Provided records Start Marker

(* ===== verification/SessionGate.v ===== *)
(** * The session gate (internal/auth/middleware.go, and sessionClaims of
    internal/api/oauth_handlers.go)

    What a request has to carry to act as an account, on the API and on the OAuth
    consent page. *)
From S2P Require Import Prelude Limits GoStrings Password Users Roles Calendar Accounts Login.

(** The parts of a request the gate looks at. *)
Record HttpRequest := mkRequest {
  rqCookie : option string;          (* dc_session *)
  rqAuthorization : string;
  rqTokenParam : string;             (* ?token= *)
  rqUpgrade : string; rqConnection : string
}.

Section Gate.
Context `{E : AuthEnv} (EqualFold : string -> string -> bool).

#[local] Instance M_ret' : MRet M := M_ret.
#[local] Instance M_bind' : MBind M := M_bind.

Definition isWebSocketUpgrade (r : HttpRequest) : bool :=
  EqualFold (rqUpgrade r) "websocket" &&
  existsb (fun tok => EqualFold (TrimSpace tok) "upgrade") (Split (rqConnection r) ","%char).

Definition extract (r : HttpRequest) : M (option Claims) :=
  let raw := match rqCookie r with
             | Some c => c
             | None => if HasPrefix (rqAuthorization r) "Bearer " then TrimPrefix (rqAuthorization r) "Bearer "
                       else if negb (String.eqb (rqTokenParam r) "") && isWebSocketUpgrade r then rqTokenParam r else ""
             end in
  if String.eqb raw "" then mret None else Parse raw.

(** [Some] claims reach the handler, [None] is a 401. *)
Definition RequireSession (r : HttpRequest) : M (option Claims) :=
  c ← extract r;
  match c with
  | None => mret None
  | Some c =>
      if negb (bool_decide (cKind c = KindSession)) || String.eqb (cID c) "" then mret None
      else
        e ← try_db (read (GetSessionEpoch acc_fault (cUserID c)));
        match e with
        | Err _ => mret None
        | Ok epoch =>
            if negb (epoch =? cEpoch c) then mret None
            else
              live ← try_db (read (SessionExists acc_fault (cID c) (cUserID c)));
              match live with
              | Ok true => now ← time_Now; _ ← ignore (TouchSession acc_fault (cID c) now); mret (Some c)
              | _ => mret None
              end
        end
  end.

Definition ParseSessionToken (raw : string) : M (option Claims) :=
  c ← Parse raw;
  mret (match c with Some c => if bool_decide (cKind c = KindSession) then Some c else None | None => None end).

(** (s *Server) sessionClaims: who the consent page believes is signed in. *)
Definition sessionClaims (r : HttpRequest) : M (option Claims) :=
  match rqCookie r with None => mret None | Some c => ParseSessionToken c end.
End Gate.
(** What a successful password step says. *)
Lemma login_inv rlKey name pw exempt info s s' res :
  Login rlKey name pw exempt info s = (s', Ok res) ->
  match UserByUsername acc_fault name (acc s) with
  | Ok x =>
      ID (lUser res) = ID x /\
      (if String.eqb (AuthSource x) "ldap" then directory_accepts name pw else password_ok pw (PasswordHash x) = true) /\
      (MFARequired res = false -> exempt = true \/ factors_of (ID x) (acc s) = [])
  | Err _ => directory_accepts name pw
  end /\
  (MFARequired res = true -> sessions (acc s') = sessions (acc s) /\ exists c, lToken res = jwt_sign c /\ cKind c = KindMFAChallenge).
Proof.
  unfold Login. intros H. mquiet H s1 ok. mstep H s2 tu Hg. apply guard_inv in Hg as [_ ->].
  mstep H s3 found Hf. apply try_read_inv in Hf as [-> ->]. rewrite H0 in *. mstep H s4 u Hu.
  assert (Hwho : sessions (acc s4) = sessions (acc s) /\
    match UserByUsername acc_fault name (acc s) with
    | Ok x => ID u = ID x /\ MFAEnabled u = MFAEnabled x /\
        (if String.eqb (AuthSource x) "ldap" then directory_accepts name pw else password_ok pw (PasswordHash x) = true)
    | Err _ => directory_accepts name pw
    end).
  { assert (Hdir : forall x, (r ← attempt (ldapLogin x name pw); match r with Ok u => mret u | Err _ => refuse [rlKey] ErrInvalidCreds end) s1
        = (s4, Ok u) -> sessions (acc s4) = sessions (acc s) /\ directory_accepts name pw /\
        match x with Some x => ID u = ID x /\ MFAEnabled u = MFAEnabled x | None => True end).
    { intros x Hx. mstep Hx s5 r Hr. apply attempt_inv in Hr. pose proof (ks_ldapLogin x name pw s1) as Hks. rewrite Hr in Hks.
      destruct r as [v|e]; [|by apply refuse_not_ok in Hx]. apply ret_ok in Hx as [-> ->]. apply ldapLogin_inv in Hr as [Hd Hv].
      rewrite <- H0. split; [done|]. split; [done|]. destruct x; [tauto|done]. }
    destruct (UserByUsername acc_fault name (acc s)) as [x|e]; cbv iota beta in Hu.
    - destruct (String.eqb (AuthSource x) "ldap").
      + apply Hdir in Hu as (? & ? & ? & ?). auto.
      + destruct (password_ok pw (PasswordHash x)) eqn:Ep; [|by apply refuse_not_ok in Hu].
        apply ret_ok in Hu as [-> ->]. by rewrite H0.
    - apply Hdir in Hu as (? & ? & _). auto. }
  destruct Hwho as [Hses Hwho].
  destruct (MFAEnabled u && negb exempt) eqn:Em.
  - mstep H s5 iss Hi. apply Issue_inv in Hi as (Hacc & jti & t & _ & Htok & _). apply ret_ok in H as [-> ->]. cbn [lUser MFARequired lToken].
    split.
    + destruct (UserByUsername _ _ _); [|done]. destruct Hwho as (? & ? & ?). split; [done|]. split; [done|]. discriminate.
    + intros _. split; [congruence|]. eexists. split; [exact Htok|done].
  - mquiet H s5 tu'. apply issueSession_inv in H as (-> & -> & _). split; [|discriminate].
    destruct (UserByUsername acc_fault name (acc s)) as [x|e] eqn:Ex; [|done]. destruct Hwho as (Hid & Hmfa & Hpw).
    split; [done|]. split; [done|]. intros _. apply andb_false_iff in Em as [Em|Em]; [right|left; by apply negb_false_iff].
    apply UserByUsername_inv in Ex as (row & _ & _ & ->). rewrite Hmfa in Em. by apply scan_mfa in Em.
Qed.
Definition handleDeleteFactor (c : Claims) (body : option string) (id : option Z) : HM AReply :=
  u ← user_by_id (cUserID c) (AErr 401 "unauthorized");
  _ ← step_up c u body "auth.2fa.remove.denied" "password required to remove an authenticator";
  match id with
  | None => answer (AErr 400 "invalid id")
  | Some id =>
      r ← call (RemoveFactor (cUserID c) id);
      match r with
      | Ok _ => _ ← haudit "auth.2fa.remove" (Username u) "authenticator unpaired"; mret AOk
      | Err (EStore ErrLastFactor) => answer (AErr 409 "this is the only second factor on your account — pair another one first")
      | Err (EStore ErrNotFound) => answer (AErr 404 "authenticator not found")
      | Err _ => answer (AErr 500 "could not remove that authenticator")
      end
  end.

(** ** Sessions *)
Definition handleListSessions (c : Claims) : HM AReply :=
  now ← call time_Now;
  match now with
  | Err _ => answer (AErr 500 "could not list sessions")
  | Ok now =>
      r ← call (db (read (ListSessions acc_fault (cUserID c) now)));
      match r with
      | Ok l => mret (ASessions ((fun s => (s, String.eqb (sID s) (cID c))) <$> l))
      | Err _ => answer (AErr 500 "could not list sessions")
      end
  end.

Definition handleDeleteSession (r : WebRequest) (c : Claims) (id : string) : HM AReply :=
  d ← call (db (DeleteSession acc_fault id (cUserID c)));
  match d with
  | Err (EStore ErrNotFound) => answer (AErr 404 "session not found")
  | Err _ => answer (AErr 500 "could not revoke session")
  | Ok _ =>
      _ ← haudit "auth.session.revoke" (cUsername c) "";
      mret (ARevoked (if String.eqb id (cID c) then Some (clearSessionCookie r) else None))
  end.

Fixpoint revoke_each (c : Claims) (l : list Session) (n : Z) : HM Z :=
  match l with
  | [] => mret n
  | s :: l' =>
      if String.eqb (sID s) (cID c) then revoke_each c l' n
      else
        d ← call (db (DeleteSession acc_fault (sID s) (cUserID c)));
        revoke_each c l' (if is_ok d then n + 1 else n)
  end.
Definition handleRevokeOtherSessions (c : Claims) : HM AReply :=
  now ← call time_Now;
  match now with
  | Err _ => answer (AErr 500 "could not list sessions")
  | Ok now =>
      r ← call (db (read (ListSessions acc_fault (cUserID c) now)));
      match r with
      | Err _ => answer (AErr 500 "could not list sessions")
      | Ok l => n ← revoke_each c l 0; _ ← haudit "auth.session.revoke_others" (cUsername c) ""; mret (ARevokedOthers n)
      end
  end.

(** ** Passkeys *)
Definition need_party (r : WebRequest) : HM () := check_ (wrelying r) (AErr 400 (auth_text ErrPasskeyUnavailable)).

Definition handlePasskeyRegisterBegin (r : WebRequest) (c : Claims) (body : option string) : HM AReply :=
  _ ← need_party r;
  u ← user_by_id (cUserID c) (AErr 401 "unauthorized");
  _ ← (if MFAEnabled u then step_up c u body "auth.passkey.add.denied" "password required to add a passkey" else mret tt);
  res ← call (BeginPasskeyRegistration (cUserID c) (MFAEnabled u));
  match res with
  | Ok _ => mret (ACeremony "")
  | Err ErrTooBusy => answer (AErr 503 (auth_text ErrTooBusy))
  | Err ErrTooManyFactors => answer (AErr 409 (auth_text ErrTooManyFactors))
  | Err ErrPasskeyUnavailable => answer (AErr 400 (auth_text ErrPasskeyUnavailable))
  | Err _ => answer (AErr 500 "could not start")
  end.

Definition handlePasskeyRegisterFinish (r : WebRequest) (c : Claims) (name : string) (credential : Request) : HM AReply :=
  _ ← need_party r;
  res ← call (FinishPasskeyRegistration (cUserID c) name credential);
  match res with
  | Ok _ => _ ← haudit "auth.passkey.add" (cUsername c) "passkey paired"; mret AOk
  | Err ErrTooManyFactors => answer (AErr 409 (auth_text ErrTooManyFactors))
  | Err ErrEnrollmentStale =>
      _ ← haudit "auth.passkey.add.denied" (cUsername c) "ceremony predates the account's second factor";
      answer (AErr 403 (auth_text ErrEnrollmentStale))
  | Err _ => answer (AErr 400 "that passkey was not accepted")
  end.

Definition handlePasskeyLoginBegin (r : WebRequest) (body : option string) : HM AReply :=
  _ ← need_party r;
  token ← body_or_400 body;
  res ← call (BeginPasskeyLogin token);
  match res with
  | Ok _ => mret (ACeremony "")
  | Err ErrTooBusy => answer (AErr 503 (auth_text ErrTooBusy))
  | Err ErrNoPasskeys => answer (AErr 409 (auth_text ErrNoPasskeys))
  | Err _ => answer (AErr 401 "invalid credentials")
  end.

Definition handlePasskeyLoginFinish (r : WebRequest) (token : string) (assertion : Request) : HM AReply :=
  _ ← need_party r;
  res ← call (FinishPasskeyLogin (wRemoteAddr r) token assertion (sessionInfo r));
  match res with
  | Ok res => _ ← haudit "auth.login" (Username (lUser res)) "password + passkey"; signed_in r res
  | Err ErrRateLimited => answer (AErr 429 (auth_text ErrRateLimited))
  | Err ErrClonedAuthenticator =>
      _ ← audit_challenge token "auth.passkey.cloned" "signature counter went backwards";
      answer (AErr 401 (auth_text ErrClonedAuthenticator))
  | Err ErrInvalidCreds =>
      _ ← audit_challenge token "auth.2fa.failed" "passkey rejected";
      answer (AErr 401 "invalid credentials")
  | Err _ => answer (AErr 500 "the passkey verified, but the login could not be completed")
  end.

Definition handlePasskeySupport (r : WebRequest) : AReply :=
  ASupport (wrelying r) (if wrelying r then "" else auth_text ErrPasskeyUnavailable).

Provided records End Marker

- **What needs to be done**: What you return must be the lines above that run from the line with "rqAuthorization : string;" to the line with "existsb (fun tok", inclusive, each copied exactly.

- **Result of the exercise**:
  rqAuthorization : string;
  rqTokenParam : string;             (* ?token= *)
  rqUpgrade : string; rqConnection : string
}.

Section Gate.
Context `{E : AuthEnv} (EqualFold : string -> string -> bool).

#[local] Instance M_ret' : MRet M := M_ret.
#[local] Instance M_bind' : MBind M := M_bind.

Definition isWebSocketUpgrade (r : HttpRequest) : bool :=
  EqualFold (rqUpgrade r) "websocket" &&
  existsb (fun tok => EqualFold (TrimSpace tok) "upgrade") (Split (rqConnection r) ","%char).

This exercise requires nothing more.